In breve la robusta fibra del Papa trionfò sul male. Non appena si fu ristabilito, Giulio II si adoperò affinché il concilio di Pisa non avesse luogo e fece passi a Firenze perché non permettesse che le sedute si tenessero nel suo territorio. Non osando la signoria fiorentina rompere l'amicizia col re di Francia e col Papa e tenendo perciò un atteggiamento indeciso, Giulio II lanciò l' interdetto su Pisa e Firenze; nello stesso tempo intensificò le pratiche da tempo iniziate presso la Spagna e l' Inghilterra per trascinarle nella guerra contro la Francia e il 5 ottobre pubblicò solennemente nella Chiesa di Santa Maria del Popolo col grido di "fuori i barbari"  la LEGA SANTA tra la Chiesa, Ferdinando il Cattolico e la repubblica di Venezia.

Il concilio di Pisa, su cui tanto assegnamento facevano Luigi XII e Massimiliano, ebbe il più grande insuccesso. Pochissimi furono i prelati che  intervennero e questi furono apertamente osteggiati dalla cittadinanza e dal clero di Pisa che rifiutò loro le chiese e i paramenti. 

Il 13 novembre, accesasi una mischia tra i cittadini e gli arcieri francesi di scorta ai cardinali ribelli, questi, colti da paura, abbandonarono la città e trasferirono il concilio a Milano, la cui popolazione non fece loro migliore accoglienza. Si dimostravano quindi inefficaci le "armi spirituali" suscitate contro il Pontefice dal re di Francia e la decisione della grande contesa veniva affidata alle sorti ancora una volta alle "armi vere".

""...La Lega Santa - scrive il Sismondi - aveva per obbiettivo il mantenimento dell'unione della Chiesa minacciata di scisma dal conciliabolo di Pisa; la restituzione alla Santa Sede di Bologna e di ogni altro feudo che immediatamente p successivamente  potesse appartenerle, volendo indicare con ciò lo stato di Ferrara; per ultimo la cacciata dall'Italia con un poderoso esercito di chiunque si opponesse a questo duplice proposito, vale a dire del re di Francia.

 Per mettere in piedi questo esercito il Papa prometteva quattrocento uomini d'arme, cinquecento cavalli e seimila fanti, la repubblica di Venezia ottocento uomini d'arme, mille cavalli ed ottomila fanti, il re di Spagna milleduecento uomini d'arme, mille cavalli e diecimila fanti. Ma, poiché il contingente del re cattolico richiedeva troppa spesa, il Papa e il senato si obbligavano a pagargli ventimila ducati al mese ciascuno per tutta la durata della guerra. 

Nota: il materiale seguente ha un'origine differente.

Lemma wp_set_prev s n v (Q : unit → Nodes → Prop) : n ∈ dom s →
  (∀ s', changed [n] s s' → (∀ y, pv s' y = if decide (y = n) then Some v else pv s y) →
    (∀ y, nx s' y = nx s y) → Q tt s') →
  wp (set_prev n v) s Q.
Proof.
  intros [d Hd]%elem_of_dom HQ. unfold set_prev. apply wp_bind, (wp_node _ _ d); [done|].
  unfold wp, put. apply HQ.
  - split; [rewrite dom_insert_lookup_L; [done|by eexists]|]. intros y Hy. rewrite lookup_insert_ne; [done|set_solver].
  - intros y. unfold pv. destruct (decide (y = n)) as [->|]; [by rewrite lookup_insert_eq|by rewrite lookup_insert_ne].
  - intros y. unfold nx. destruct (decide (y = n)) as [->|]; [by rewrite lookup_insert_eq, Hd|by rewrite lookup_insert_ne].
Qed.

Lemma link_dom s a b : link s a b → a ∈ dom s ∧ b ∈ dom s.
Proof. intros [(?&?&_)%nx_Some (?&?&_)%pv_Some]. split; apply elem_of_dom; by eexists. Qed.

Lemma wp_node_invariant s h l y (Q : unit → Nodes → Prop) : ring s h l → y ∈ h :: l → Q tt s → wp (invariant y) s Q.
Proof.
  intros Hr Hy HQ. destruct (ring_links s h l y Hr Hy) as (p&n&Hp&Hn&Hip&Hin).
  pose proof (node_between s p y n Hp Hn) as Hd.
  assert (∀ z, z ∈ h :: l → z ≠ 0) as Hnz by (intros z Hz ->; by apply (ring_null _ _ _ Hr)).
  unfold invariant. apply wp_bind, (wp_node _ _ _ _ Hd). cbn [next prev].
  apply wp_bind, wp_assert; [rewrite negb_true_iff, Z.eqb_neq; by apply Hnz|].
  apply wp_bind, wp_assert; [rewrite negb_true_iff, Z.eqb_neq; by apply Hnz|].
  destruct Hn as [_ (dn&Hdn&En)%pv_Some]. destruct Hp as [(dp&Hdp&Ep)%nx_Some _].
  apply wp_bind, (wp_node _ _ _ _ Hdn), wp_bind, wp_assert; [by apply Z.eqb_eq|].
  apply wp_bind, (wp_node _ _ _ _ Hdp), wp_assert; [by apply Z.eqb_eq|]. done.
Qed.

Lemma ring_dom s h l : ring s h l → h ∈ dom s ∧ (∀ y, y ∈ l → y ∈ dom s).
Proof.
  intros Hr. assert (∀ y, y ∈ h :: l → y ∈ dom s) as H; [|split; [|intros ??]; apply H; set_solver].
  intros y Hy. destruct (ring_links s h l y Hr Hy) as (p&n&_&Hn&_). by apply link_dom in Hn as [? _].
Qed.

Lemma last_node_app a l1 x l2 : last_node a (l1 ++ x :: l2) = last_node x l2.
Proof. revert a. induction l1 as [|y l1 IH]; intros a; [done|]. apply IH. Qed.

(** Two ends of paths are joined over the node between them. *)
Lemma ring_join s s' h l1 x l2 p n : ring s h (l1 ++ x :: l2) →
  p = last_node h l1 → n = default h (head l2) →
  (∀ y, nx s' y = if decide (y = p) then Some n else nx s y) →
  (∀ y, pv s' y = if decide (y = n) then Some p else pv s y) →
  ring s' h (l1 ++ l2).
Proof.
  intros [Hp Hnd H0] Ep En Hn Hpv. apply path_app in Hp as [H1 H2].
  assert (Hnd1 : NoDup (h :: l1 ++ l2)).
  { apply NoDup_cons in Hnd as [Hh Hnd]. apply NoDup_cons. split; [set_solver|].
    apply NoDup_app in Hnd as (Ha&Hb&Hc). apply NoDup_cons in Hc as [_ Hc]. apply NoDup_app. set_solver. }
  assert (Hnl : n = h ∨ n ∈ l2) by (subst n; destruct l2; set_solver).
  assert (Hpl : p = h ∨ p ∈ l1) by (subst p; apply last_node_elem).
  apply NoDup_cons in Hnd1 as [Hh Hnd12]. pose proof Hnd12 as (Hnd2&Hap&Hnd3)%NoDup_app.
  assert (Hfirst : path s' h l1 n).
  { apply (path_retarget s s' h l1 x n H1).
    - apply NoDup_cons. set_solver.
    - intros y Hy Hne. by rewrite Hn, decide_False by congruence.
    - intros y Hy. rewrite Hpv, decide_False; [done|]. clear Ep En. set_solver.
    - rewrite <- Ep. split; [by rewrite Hn, decide_True|by rewrite Hpv, decide_True]. }
  split; [|apply NoDup_cons; set_solver|set_solver].
  destruct l2 as [|z l2]; cbn in En; subst n; [by rewrite app_nil_r|]. apply path_app. split; [done|].
  destruct H2 as [_ H2]. apply (path_frame s); [| |done].
  - intros y Hy. rewrite Hn, decide_False; [done|]. clear Ep. set_solver.
  - intros y Hy. rewrite Hpv, decide_False; [done|]. intros ->. apply NoDup_cons in Hnd3. clear Ep. set_solver.
Qed.

Lemma wp_remove s h l1 x l2 (Q : unit → Nodes → Prop) : ring s h (l1 ++ x :: l2) →
  (∀ s', ring s' h (l1 ++ l2) → changed (h :: l1 ++ l2) s s' → Q tt s') → wp (remove x) s Q.
Proof.
  intros Hr HQ. pose proof Hr as [Hp Hnd H0]. pose proof Hp as [H1 H2]%path_app.
  set (p := last_node h l1). set (n := default h (head l2)).
  assert (Hnl : n ∈ h :: l2) by (unfold n; destruct l2; set_solver).
  assert (Hpl : p ∈ h :: l1) by (unfold p; destruct (last_node_elem h l1) as [->|]; set_solver).
  pose proof (path_last _ _ _ _ H1) as Hlp. pose proof (path_first _ _ _ _ H2) as Hln.
  pose proof (node_between s p x n Hlp Hln) as Hx.
  assert (Hxn : x ≠ n ∧ x ≠ p).
  { apply NoDup_cons in Hnd as [Hh (Ha&Hb&Hc)%NoDup_app]. apply NoDup_cons in Hc.
    split; intros <-; set_solver. }
  unfold remove. apply wp_bind, (wp_node_invariant s h (l1 ++ x :: l2)); [done|set_solver|].
  apply wp_bind, (wp_node _ _ _ _ Hx). cbn [next prev].
  apply wp_bind, (wp_node_invariant s h (l1 ++ x :: l2)); [done|set_solver|].
  apply wp_bind, (wp_node_invariant s h (l1 ++ x :: l2)); [done|set_solver|].
  apply wp_bind, wp_set_prev; [by apply (link_dom s x n)|]. intros s1 [Hd1 Hc1] Hp1 Hn1.
  apply wp_bind, (wp_node _ _ (mkNode n p)); [rewrite Hc1; [done|set_solver]|]. cbn [next prev].
  apply wp_bind, wp_set_next; [rewrite Hd1; by apply (link_dom s p x)|]. intros s2 [Hd2 Hc2] Hn2 Hp2.
  assert (Hr2 : ring s2 h (l1 ++ l2)).
  { apply (ring_join s s2 h l1 x l2 p n Hr); [done|done|intros y|intros y]; [by rewrite Hn2, Hn1|by rewrite Hp2, Hp1]. }
  apply wp_bind, (wp_node _ _ (mkNode n p)); [rewrite Hc2, Hc1; [done|set_solver..]|]. cbn [next prev].
  apply wp_bind, (wp_node_invariant s2 h (l1 ++ l2)); [done|set_solver|].
  apply (wp_node_invariant s2 h (l1 ++ l2)); [done|set_solver|].
  apply HQ; [done|]. split; [congruence|]. intros y Hy. rewrite Hc2, Hc1; [done|set_solver..].
Qed.

Lemma wp_insert s h l x (Q : unit → Nodes → Prop) : ring s h l → x ∈ dom s → x ≠ 0 → x ∉ h :: l →
  (∀ s', ring s' h (x :: l) → changed (x :: h :: l) s s' → Q tt s') → wp (insert h x) s Q.
Proof.
  intros Hr Hx Hx0 Hnx HQ. pose proof Hr as [Hp Hnd H0].
  set (p := last_node h l). set (n := default h (head l)).
  assert (Hnl : n ∈ h :: l) by (unfold n; destruct l; set_solver).
  pose proof (path_last _ _ _ _ Hp) as Hlp. pose proof (path_first _ _ _ _ Hp) as Hln.
  pose proof (node_between s p h n Hlp Hln) as Hh.
  unfold insert. apply wp_bind, (wp_node _ _ _ _ Hh). cbn [next prev].
  apply wp_bind, wp_set_next; [done|]. intros s1 [Hd1 Hc1] Hn1 Hp1.
  apply wp_bind, (wp_node _ _ (mkNode n p)); [rewrite Hc1; [done|set_solver]|]. cbn [next prev].
  apply wp_bind, wp_set_prev; [rewrite Hd1; by apply (link_dom s h n)|]. intros s2 [Hd2 Hc2] Hp2 Hn2.
  apply wp_bind, wp_set_prev; [by rewrite Hd2, Hd1|]. intros s3 [Hd3 Hc3] Hp3 Hn3.
  apply wp_bind, wp_set_next; [rewrite Hd3, Hd2, Hd1; by apply (link_dom s h n)|]. intros s4 [Hd4 Hc4] Hn4 Hp4.
  assert (Hn : ∀ y, nx s4 y = if decide (y = h) then Some x else if decide (y = x) then Some n else nx s y).
  { intros y. by rewrite Hn4, Hn3, Hn2, Hn1. }
  assert (Hpv : ∀ y, pv s4 y = if decide (y = x) then Some h else if decide (y = n) then Some x else pv s y).
  { intros y. by rewrite Hp4, Hp3, Hp2, Hp1. }
  assert (Hr4 : ring s4 h (x :: l)).
  { split; [|rewrite !NoDup_cons in *; set_solver|set_solver]. cbn [path]. split.
    - split; [by rewrite Hn, decide_True|by rewrite Hpv, decide_True].
    - assert (link s4 x n) as Hl4.
      { split; [rewrite Hn, decide_False, decide_True by set_solver; done|].
        rewrite Hpv, decide_False, decide_True by set_solver; done. }
      unfold n in *. destruct l as [|z l]; [done|]. cbn in *. split; [done|]. destruct Hp as [_ Hp].
      rewrite !NoDup_cons in Hnd. apply (path_frame s); [| |done].
      + intros y Hy. rewrite Hn, !decide_False; [done|set_solver..].
      + intros y Hy. rewrite Hpv, !decide_False; [done|set_solver..]. }
  apply wp_bind, (wp_node_invariant s4 h (x :: l)); [done|set_solver|].
  apply (wp_node_invariant s4 h (x :: l)); [done|set_solver|].
  apply HQ; [done|]. split; [congruence|]. intros y Hy. rewrite Hc4, Hc3, Hc2, Hc1; [done|set_solver..].
Qed.

Lemma wp_is_empty s h l (Q : bool → Nodes → Prop) : ring s h l →
  Q (bool_decide (l = [])) s → wp (is_empty h) s Q.
Proof.
  intros Hr HQ. unfold is_empty. apply wp_bind, (wp_node_invariant s h l); [done|set_solver|].
  pose proof Hr as [Hp Hnd H0].
  pose proof (node_between s _ h _ (path_last _ _ _ _ Hp) (path_first _ _ _ _ Hp)) as Hh.
  apply wp_bind, (wp_node _ _ _ _ Hh), wp_ret. cbn [next].
  assert ((default h (head l) =? h) = bool_decide (l = [])) as ->; [|done].
  destruct l as [|z l]; [by rewrite Z.eqb_refl|]. rewrite bool_decide_false by done. apply Z.eqb_neq. cbn.
  apply NoDup_cons in Hnd. set_solver.
Qed.

(** The element that [pop] takes. *)
Definition popped (is_fifo : bool) (h : Z) (l : list Z) : Z := if is_fifo then default h (head l) else last_node h l.

(** [remove] of an element, wherever it is. *)
Lemma wp_remove_member s h l x (Q : unit → Nodes → Prop) : ring s h l → x ∈ l →
  (∀ s', ring s' h (without x l) → changed (h :: without x l) s s' → Q tt s') → wp (remove x) s Q.
Proof.
  intros Hr Hx HQ. pose proof (ring_nodup _ _ _ Hr) as [_ Hnd]%NoDup_cons.
  apply list_elem_of_split in Hx as (l1&l2&->). rewrite (without_split x l1 l2 Hnd) in HQ. by apply (wp_remove s h l1 x l2).
Qed.

Lemma popped_elem is_fifo h l : l ≠ [] → popped is_fifo h l ∈ l.
Proof.
  intros Hl. destruct l as [|y l]; [done|]. destruct is_fifo; cbn; [set_solver|].
  destruct (last_node_elem y l) as [->|]; set_solver.
Qed.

L'esercito della lega doveva, esser comandato dal catalano Raimondo di Cardona, vicerè di Napoli; una flotta di dodici vascelli spagnoli e di quattordici veneziani doveva essere allestita per portar la guerra sulle coste francesi. Tutti quei paesi conquistati dagli alleati, appartenenti una volta a Venezia dovevano esserle restituiti. L' imperatore e il re d' Inghilterra, desiderandolo, potevano essere accolti nella lega. Il Pontefice abilmente aveva fatto inserire quest'articolo a favore di Massimiliano sperando di staccarlo dalla Francia; e il cardinale di York, ambasciatore di Enrico VIII, che era uno dei negoziatori della lega, non avendo ancora ricevuto istruzioni per sottoscrivere il trattato, aveva chiesto che a nome e in favore del suo sovrano fosse inserita la medesima riserva..""(Sismondi )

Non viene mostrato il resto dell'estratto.